» Dataset records
Lemma get_items_returns_three_fixed_items_witness :
  ∃ response w',
    app (GET "/api/items") world0 = (Ok response, w')
    ∧ body response =
      JDict [("items", JList [
        JDict [("id", JInt 1); ("name", JStr "Item 1");
               ("description", JStr "First item")];
        JDict [("id", JInt 2); ("name", JStr "Item 2");
               ("description", JStr "Second item")];
        JDict [("id", JInt 3); ("name", JStr "Item 3");
               ("description", JStr "Third item")]])].
Proof.
  apply (get_items_returns_three_fixed_items (GET "/api/items") world0);
    reflexivity.
Defined.

(** C2. Every GET request to [/] reports as [environment] the value of
    the ENVIRONMENT variable, and "development" when the variable is
    absent; so "staging" when it is set to "staging". *)
Theorem root_environment_default_and_value (request : Request) (w : World) :
  method request = "GET" → path (url request) = "/" →
  ∃ response w',
    app request w = (Ok response, w')
    ∧ field "environment" (body response) =
      Some (JStr (default "development" (environ w !! "ENVIRONMENT")))
    ∧ (environ w !! "ENVIRONMENT" = None →
       field "environment" (body response) = Some (JStr "development"))
    ∧ (environ w !! "ENVIRONMENT" = Some "staging" →
       field "environment" (body response) = Some (JStr "staging")).
Proof.
  intros Hm Hp. unfold app.
  rewrite middleware_run, (router_root _ _ Hm Hp).
  eexists _, _. split; [reflexivity|]. cbn [body JSONResponse field assoc].
  simpl. repeat split; intros ->; reflexivity.
Qed.

Lemma root_environment_default_and_value_witness :
  ∃ response w',
    app (GET "/") (setenv "ENVIRONMENT" "staging" world0) = (Ok response, w')
    ∧ field "environment" (body response) = Some (JStr "staging").
Proof.
  destruct (root_environment_default_and_value (GET "/")
              (setenv "ENVIRONMENT" "staging" world0) eq_refl eq_refl)
    as (response & w' & Happ & _ & _ & Hstaging).
  exists response, w'. split; [exact Happ|].
  apply Hstaging. reflexivity.
Defined.

(** C6. Every GET request to [/health] is answered with the constant
    mapping [{"status": "healthy", "service": "fastapi-demo"}], whatever
    the process environment holds. *)
Theorem health_constant_body (request : Request) (w : World) :
  method request = "GET" → path (url request) = "/health" →
  ∃ response w',
    app request w = (Ok response, w')
    ∧ body response =
      JDict [("status", JStr "healthy"); ("service", JStr "fastapi-demo")].
Proof.
  intros Hm Hp. unfold app.
  rewrite middleware_run, (router_health _ _ Hm Hp).
  eexists _, _. split; reflexivity.
Qed.

Lemma health_constant_body_witness :
  ∃ response w',
    app (GET "/health") (setenv "ENVIRONMENT" "staging" world0)
    = (Ok response, w')
    ∧ body response =
      JDict [("status", JStr "healthy"); ("service", JStr "fastapi-demo")].
Proof.
  apply (health_constant_body (GET "/health")
           (setenv "ENVIRONMENT" "staging" world0)); reflexivity.
Defined.

(** ** The logging middleware *)

(** C3. What the middleware hands back is what the rest of the stack
    produced once the start time was taken: the same response, with its
    status code, headers and body, or the same exception. *)
Theorem middleware_returns_downstream_response
    (request : Request) (call_next : Request → M Response) (w : World) :
  fst (logging_middleware request call_next w)
  = fst (call_next request (snd (time_time w))).
Proof.
  rewrite middleware_run.
  destruct (call_next request _) as [[response|e] w1]; reflexivity.
Qed.

(** C5, as the code has it. The duration is the difference of two
    readings of the wall clock.  When the second reading is not below the
    first, the duration the middleware logs for a GET request to a
    registered route is not below zero. *)
Theorem duration_nonneg_when_clock_not_set_back (request : Request) (w : World) :
  registered request →
  PyFloat.is_number (clock w (reads w)) = true →
  PyFloat.is_number (clock w (S (reads w))) = true →
  PyFloat.le (clock w (reads w)) (clock w (S (reads w))) = true →
  ∃ response w',
    app request w = (Ok response, w')
    ∧ last (records w') =
      Some {| levelname := INFO;
              message := method request +:+ " " +:+ path (url request)
                +:+ " - 200 - "
                +:+ PyStr.format_3f
                      (PyFloat.sub (clock w (S (reads w))) (clock w (reads w)))
                +:+ "s" |}
    ∧ PyFloat.le PyFloat.zero
        (PyFloat.sub (clock w (S (reads w))) (clock w (reads w))) = true.
Proof.
  intros Hreg H0 H1 Hle.
  destruct (router_registered request Hreg) as (content & lines & Hr).
  eexists _, _. split; [|split].
  - unfold app. rewrite middleware_run, Hr. reflexivity.
  - cbn [records]. rewrite last_snoc. reflexivity.
  - apply sub_nonneg; assumption.
Qed.
(** Two digits at the end of the string: 00 does not match, and of a
    number above 31 only the first digit is read. *)
Lemma day_pad2 {B : Type} (f : Z -> string -> B) (d : Z) :
  0 <= d <= 99 ->
  first_match (found f) (match_d (pad2 d))
  = if d =? 0 then None
    else if d <=? 31 then Some (f d EmptyString)
    else Some (f (d / 10) (digit1 (d mod 10))).
Proof. intros Hd. by_cases d 0 100%nat; vm_compute; reflexivity. Qed.

Lemma first_match_found {A B : Type} (k : A -> option B) (l : list A) (b : B) :
  first_match k l = Some b -> exists c, In c l /\ k c = Some b.
Proof.
  induction l as [| c l IH]; cbn; [discriminate |].
  destruct (k c) eqn:Hc.
  - intros [= <-]. exists c. split; [now left | exact Hc].
  - intros H. destruct (IH H) as (c' & Hin & Hk). exists c'. split; [now right | exact Hk].
Qed.

Lemma digit_in_written (lo hi : Z) (c : ascii) (n : Z) :
  digit_in lo hi c = Some n -> c = digit_char n /\ lo <= n <= hi /\ 0 <= n <= 9.
Proof.
  unfold digit_in. destruct (digit c) as [n' |] eqn:Hc; [| discriminate].
  destruct (Z.leb_spec lo n'), (Z.leb_spec n' hi); cbn; try discriminate.
  intros [= <-]. destruct (char_of_digit _ _ Hc). repeat split; (assumption || lia).
Qed.

Lemma two_digits_written (lo1 hi1 lo2 hi2 : Z) (s rest : string) (v : Z) :
  In (v, rest) (two_digits lo1 hi1 lo2 hi2 s) ->
  exists a b,
    s = String (digit_char a) (String (digit_char b) rest)
    /\ v = 10 * a + b
    /\ lo1 <= a <= hi1 /\ lo2 <= b <= hi2
    /\ 0 <= a <= 9 /\ 0 <= b <= 9.
Proof.
  unfold two_digits. destruct s as [| a [| b s]]; try contradiction.
  destruct (digit_in lo1 hi1 a) as [a' |] eqn:Ha; [| contradiction].
  destruct (digit_in lo2 hi2 b) as [b' |] eqn:Hb; [| contradiction].
  intros [[= <- <-] | []].
  apply digit_in_written in Ha, Hb.
  destruct Ha as (-> & ? & ?), Hb as (-> & ? & ?).
  exists a', b'. now repeat split.
Qed.

Lemma one_digit_written (lo hi : Z) (s rest : string) (v : Z) :
  In (v, rest) (one_digit lo hi s) ->
  s = String (digit_char v) rest /\ lo <= v <= hi /\ 0 <= v <= 9.
Proof.
  unfold one_digit. destruct s as [| a s]; [contradiction |].
  destruct (digit_in lo hi a) as [a' |] eqn:Ha; [| contradiction].
  intros [[= <- <-] | []].
  apply digit_in_written in Ha. destruct Ha as (-> & ? & ?). now repeat split.
Qed.
(** A pass that fits, or is made at the floor, is the last one, and
    leaves the sizes as they were. *)
Lemma layout_loop_stops fuel tfuel iw ih explanation raw_lines es ls p :
  pass tfuel iw ih explanation raw_lines es ls = Ret p ->
  (total_h p <= ih \/ (es <= min_size /\ ls <= min_size))%Z ->
  loop (S fuel) tfuel iw ih explanation raw_lines es ls = Ret p
  /\ expl_size p = es /\ lines_size p = ls.
Proof.
  intros Hp Hstop.
  pose proof (layout_pass_result _ _ _ _ _ _ _ _ Hp) as (He & Hl & _).
  split; [| split; assumption].
  cbn [layout_loop]. rewrite Hp. cbn [bind].
  replace (layout_done ih p) with true; [reflexivity |].
  symmetry. apply layout_done_fits_or_floor. unfold fits_or_floor.
  rewrite He, Hl. exact Hstop.
Qed.

(** The loop returns within [shrink_distance + 1] passes. *)
Lemma layout_loop_returns tfuel iw ih explanation raw_lines :
  FONT_REG <> None ->
  (exists runs, tokenize_md tfuel explanation = Ret runs) ->
  Forall (fun raw => exists runs, tokenize_md tfuel raw = Ret runs)
         (firstn MAX_LINES raw_lines) ->
  forall fuel es ls,
    shrink_distance es ls < fuel ->
    exists r, loop fuel tfuel iw ih explanation raw_lines es ls = Ret r.
Proof.
  intros Hreg He Hraws.
  induction fuel as [| fuel IH]; intros es ls Hd; [lia |].
  destruct (layout_pass_returns tfuel iw ih explanation raw_lines es ls
              Hreg He Hraws) as [p Hp].
  pose proof (layout_pass_result _ _ _ _ _ _ _ _ Hp) as (Hes & Hls & _).
  cbn [layout_loop]. rewrite Hp. cbn [bind].
  destruct (layout_done ih p) eqn:Hdone; [eauto |].
  apply IH.
  assert (Hgt : (min_size < es \/ min_size < ls)%Z).
  { unfold layout_done in Hdone. rewrite Hes, Hls in Hdone.
    apply orb_false_iff in Hdone as [_ Hdone].
    apply andb_false_iff in Hdone as [Hdone | Hdone];
      apply Z.leb_gt in Hdone; [left | right]; exact Hdone. }
  pose proof (shrink_distance_decreases es ls Hgt). lia.
Qed.
Lemma max_height_ge (sessions : list SVSession.t) (session : SVSession.t) :
  session ∈ sessions ->
  SVSession.tip_height session <= Network.max_height sessions.
Proof.
  intros Hin. unfold Network.max_height.
  assert (SVSession.tip_height session ∈ SVSession.tip_height <$> sessions)
    as Hh by (apply list_elem_of_fmap; eauto).
  destruct (SVSession.tip_height <$> sessions) as [|h hs];
    [by apply elem_of_nil in Hh|].
  destruct (fold_max_ge hs h) as [H1 H2].
  apply elem_of_cons in Hh as [->|Hh]; [done | by apply H2].
Qed.

Lemma refresh_idempotent (now : Q) (server : option SVServer.t) :
  Network.refresh now <$> (Network.refresh now <$> server)
  = Network.refresh now <$> server.
Proof. by destruct server. Qed.

(** The store after the marking loop, key by key. *)
Lemma mark_good_lookup (sessions : list SVSession.t)
    (all_servers : SVServer.registry) (max_height : Z) (now : Q)
    (key : string * Z * string) :
  Network.mark_good all_servers sessions max_height now !! key
  = if existsb
         (fun session =>
            (SVSession.tip_height session >? max_height - 2)
            && bool_decide (SVSession.server session = key))
         sessions
    then Network.refresh now <$> all_servers !! key
    else all_servers !! key.
Proof.
  unfold Network.mark_good. revert all_servers.
  induction sessions as [|session sessions IH]; intros all_servers; [done|].
  cbn [fold_left existsb]. rewrite IH.
  destruct (SVSession.tip_height session >? max_height - 2); simpl; [|done].
  rewrite lookup_alter.
  destruct (decide (SVSession.server session = key)) as [->|Hne].
  - rewrite bool_decide_eq_true_2 by done. simpl.
    rewrite refresh_idempotent. by destruct (existsb _ _).
  - by rewrite bool_decide_eq_false_2 by done.
Qed.

(** C5, as the code has it: with [max_height] the greatest tip height of
    the sessions, the server of every session less than 2 blocks behind
    ([max_height - tip.height < 2]) gets [last_good = now]; a server all
    of whose sessions are 2 or more blocks behind keeps its state. *)
Theorem lagging_check_refreshes_within_one
    (self : Network.t) (all_servers : SVServer.registry) (now : Q) :
  let max_height := Network.max_height (Network.sessions self) in
  let servers' :=
    (Network._maybe_switch_main_server self all_servers now).1 in
  (forall session, session ∈ Network.sessions self ->
     SVSession.tip_height session <= max_height)
  /\ (forall session server,
        session ∈ Network.sessions self ->
        max_height - SVSession.tip_height session < 2 ->
        all_servers !! SVSession.server session = Some server ->
        servers' !! SVSession.server session
          = Some (Network.refresh now server)
        /\ SVServerState.last_good
             (SVServer.state (Network.refresh now server)) = now)
  /\ (forall key,
        (forall session, session ∈ Network.sessions self ->
           SVSession.server session = key ->
           2 <= max_height - SVSession.tip_height session) ->
        servers' !! key = all_servers !! key).
Proof.
  cbv zeta. split; [intros; by apply max_height_ge|].
  unfold Network._maybe_switch_main_server. cbn [fst].
  split.
  - intros session server Hin Hh Hs. split; [|done].
    rewrite mark_good_lookup, Hs.
    replace (existsb _ _) with true; [done|].
    symmetry. apply existsb_exists. exists session.
    split; [by apply list_elem_of_In|].
    rewrite bool_decide_eq_true_2 by done.
    rewrite andb_true_r. apply Z.gtb_lt. lia.
  - intros key Hkey. rewrite mark_good_lookup.
    replace (existsb _ _) with false; [done|].
    symmetry. apply not_true_iff_false. intros Hex.
    apply existsb_exists in Hex as (session & Hin & Ht).
    apply andb_true_iff in Ht as [Ht Hk].
    apply bool_decide_eq_true_1 in Hk. apply Z.gtb_lt in Ht.
    apply list_elem_of_In in Hin. specialize (Hkey session Hin Hk). lia.
Qed.

(** C5, for a session exactly 2 blocks behind: with tips at heights 100
    and 98 the second session is within 2 of the maximum, and its server
    keeps [last_good = 0] when the check runs at time 1000. *)
Lemma lagging_check_two_behind_counterexample :
  let a := ("a.example", 50002, "s") in
  let b := ("b.example", 50002, "s") in
  let all_servers : SVServer.registry :=
    <[a := SVServer.mk "a.example" 50002 "s" SVServerState.__init__]>
      (<[b := SVServer.mk "b.example" 50002 "s" SVServerState.__init__]> ∅) in
  let self :=
    Network.mk [SVSession.mk a 100 [1; 4; 2]; SVSession.mk b 98 [1; 4; 2]]
               a true in
  Network.max_height (Network.sessions self) - 98 <= 2
  /\ (SVServerState.last_good ∘ SVServer.state) <$>
       ((Network._maybe_switch_main_server self all_servers 1000%Q).1 !! b)
     = Some 0%Q
  /\ (SVServerState.last_good ∘ SVServer.state) <$>
       ((Network._maybe_switch_main_server self all_servers 1000%Q).1 !! a)
     = Some 1000%Q.
Proof. cbv zeta. split; [vm_compute; discriminate|]. split; reflexivity. Qed.
(** ** Example data for the special elements *)

(** A [<textarea>] whose text child and value are "old", and a target
    textarea with the value "new". *)
Definition textarea_state : state :=
  set_nodes {[ 0 := MkDomNode ELEMENT_NODE "TEXTAREA" "" XHTML_NS ∅ {[ "value" := JStr "old" ]} None [1] None;
               1 := MkDomNode TEXT_NODE "#text" "old" "" ∅ ∅ (Some 0) [] None ]}
    empty_state.
Definition textarea_new : vnode :=
  VElement "TEXTAREA" (Attrs (Addr 1) []) KNull None 0 None None (Some "new") [].

(** ** Building the children of a virtual node *)

(** A run of [this.bn_(child)] calls, one for each child. *)
Fixpoint bn_each (this : nat) (children : list nat) (h : gmap nat VNode.obj) :
    result (gmap nat VNode.obj) :=
  match children with
  | [] => Ok h
  | child :: rest =>
      match VNode.bn_ this child h with
      | Ok (_, h') => bn_each this rest h'
      | Throw e => Throw e
      | OutOfFuel => OutOfFuel
      end
  end.

(** The values of the text nodes at the addresses [l], one after the
    other. *)
Definition text_values (l : list nat) (h : gmap nat VNode.obj) : string :=
  foldr String.append "" (omap (λ c, VNode.aH_ <$> h !! c) l).

(** A new [<textarea>] and two new text nodes. *)
Definition textarea_heap : gmap nat VNode.obj :=
  <[2 := VNode.newVText "b"]>
    (<[1 := VNode.newVText "a"]> (<[0 := VNode.newVElement (Some 2%Z) true]> ∅)).
(** A new element and two new text nodes. *)
Definition two_texts_heap : gmap nat VNode.obj :=
  <[2 := VNode.newVText "b"]>
    (<[1 := VNode.newVText "a"]> (<[0 := VNode.newVElement (Some 2%Z) false]> ∅)).

(** ** Listeners ([events-light])

    The base class of components.  A listener is a function of the
    application, named by a number, or the wrapper [g] that [once] makes
    around one; a wrapper has an identity of its own and remembers the
    type it was registered for.  The functions of the application are
    taken to return without calling the emitter; each call is recorded
    with its arguments.  Types named like members of [Object.prototype]
    are outside of the model. *)

Module EventEmitter.

Inductive listener :=
| Fn (f : nat)
| G (g : nat) (type : string) (f : nat).

(** [a === b] on functions *)
Definition same (a b : listener) : bool :=
  match a, b with
  | Fn x, Fn y => bool_decide (x = y)
  | G x _ _, G y _ _ => bool_decide (x = y)
  | _, _ => false
  end.

(** The function of the application behind a listener. *)
Definition target (l : listener) : nat :=
  match l with
  | Fn f => f
  | G _ _ f => f
  end.

Definition is_Fn (l : listener) : bool :=
  match l with
  | Fn _ => true
  | G _ _ _ => false
  end.

(** [events[type]] is a function or an array of functions. *)
Inductive slot :=
| One (l : listener)
| Many (ls : list listener).

Record t := Mk {
  _e : option (gmap string slot);       (* [$e], or null *)
  nulled : gset nat;                    (* the wrappers whose [listener] is null *)
  made : nat;                           (* the number of wrappers made *)
  calls : list (nat * list jsval);      (* the calls of functions of the application *)
}.

Definition set__e (v : option (gmap string slot)) (ee : t) : t :=
  Mk v (nulled ee) (made ee) (calls ee).

(** [new EventEmitter()] *)
Definition new : t := Mk (Some ∅) ∅ 0 [].

Definition addListener (type : string) (l : listener) (prepend : bool) (ee : t) : t :=
  let events := default ∅ (_e ee) in
  let listeners :=
    match events !! type with
    | Some (One l') => Many (if prepend then [l; l'] else [l'; l])
    | Some (Many ls) => Many (if prepend then l :: ls else ls ++ [l])
    | None => One l
    end in
  set__e (Some (<[type := listeners]> events)) ee.

Definition on (type : string) (f : nat) : t → t := addListener type (Fn f) false.
Definition prependListener (type : string) (f : nat) : t → t := addListener type (Fn f) true.

Definition once (type : string) (f : nat) (ee : t) : t :=
  addListener type (G (made ee) type f) false (Mk (_e ee) (nulled ee) (S (made ee)) (calls ee)).

(** [removeListener(type, listener)]: the loop splices every occurrence
    out of the array, which stays in place. *)
Definition removeListener (type : string) (l : listener) (ee : t) : t :=
  match _e ee with
  | Some events =>
      match events !! type with
      | Some (One l') => if same l' l then set__e (Some (delete type events)) ee else ee
      | Some (Many ls) =>
          set__e (Some (<[type := Many (filter (λ x, same x l = false) ls)]> events)) ee
      | None => ee
      end
  | None => ee
  end.

Definition removeAllListeners (type : string) (ee : t) : t :=
  match _e ee with
  | Some events => set__e (Some (delete type events)) ee
  | None => ee
  end.

Definition listenerCount (type : string) (ee : t) : nat :=
  match _e ee ≫= λ events, events !! type with
  | Some (One _) => 1
  | Some (Many ls) => length ls
  | None => 0
  end.

(** [invokeListener(ee, listener, args)]; the body of a wrapper [g] is
    [this.removeListener(type, g); if (listener) { listener.apply(this,
    arguments); listener = null; }]. *)
Definition invokeListener (l : listener) (args : list jsval) (ee : t) : t :=
  match l with
  | Fn f => Mk (_e ee) (nulled ee) (made ee) (calls ee ++ [(f, args)])
  | G g type f =>
      let ee1 := removeListener type l ee in
      if decide (g ∈ nulled ee1) then ee1
      else Mk (_e ee1) ({[g]} ∪ nulled ee1) (made ee1) (calls ee1 ++ [(f, args)])
  end.

(** [emit(type, ...args)]: the answer is [undefined], [false] or [true];
    what is thrown for an "error" that nobody listens to is the argument,
    or an [Error] made of it. *)
Definition emit (type : string) (args : list jsval) (ee : t) : result (option bool * t) :=
  match _e ee with
  | None => Ok (None, ee)
  | Some events =>
      match events !! type with
      | None => if decide (type = "error") then Throw "Error" else Ok (Some false, ee)
      | Some (One l) => Ok (Some true, invokeListener l args ee)
      | Some (Many ls) => Ok (Some true, foldl (λ ee l, invokeListener l args ee) ee ls)
      end
  end.

(** The listeners of a type, in the order of the calls. *)
Definition listeners (type : string) (ee : t) : list listener :=
  match _e ee ≫= λ events, events !! type with
  | Some (One l) => [l]
  | Some (Many ls) => ls
  | None => []
  end.

(** The identities of the wrappers among listeners, and the listeners
    that are none of the wrappers [W]. *)
Definition wrapper (l : listener) : option nat :=
  match l with
  | G g _ _ => Some g
  | Fn _ => None
  end.
Definition wrappers (ls : list listener) : list nat := omap wrapper ls.
Definition kept (W : list nat) (l : listener) : bool :=
  match l with
  | Fn _ => true
  | G g _ _ => bool_decide (g ∉ W)
  end.

(** The calls of an application. *)
Inductive call :=
| On (type : string) (f : nat)
| PrependListener (type : string) (f : nat)
| Once (type : string) (f : nat)
| RemoveListener (type : string) (f : nat)
| RemoveAllListeners (type : string)
| Emit (type : string) (args : list jsval).

Definition run_call (c : call) (ee : t) : result t :=
  match c with
  | On type f => Ok (on type f ee)
  | PrependListener type f => Ok (prependListener type f ee)
  | Once type f => Ok (once type f ee)
  | RemoveListener type f => Ok (removeListener type (Fn f) ee)
  | RemoveAllListeners type => Ok (removeAllListeners type ee)
  | Emit type args =>
      match emit type args ee with
      | Ok (_, ee') => Ok ee'
      | Throw e => Throw e
      | OutOfFuel => OutOfFuel
      end
  end.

» Work request
Beginning at the line above with "destruct (fold_max_ge hs h) as [H1 H2]." and finishing at the line with "(** The store", return each line exactly and return nothing else.

» Answer for the task
  destruct (fold_max_ge hs h) as [H1 H2].
  apply elem_of_cons in Hh as [->|Hh]; [done | by apply H2].
Qed.

Lemma refresh_idempotent (now : Q) (server : option SVServer.t) :
  Network.refresh now <$> (Network.refresh now <$> server)
  = Network.refresh now <$> server.
Proof. by destruct server. Qed.

(** The store after the marking loop, key by key. *)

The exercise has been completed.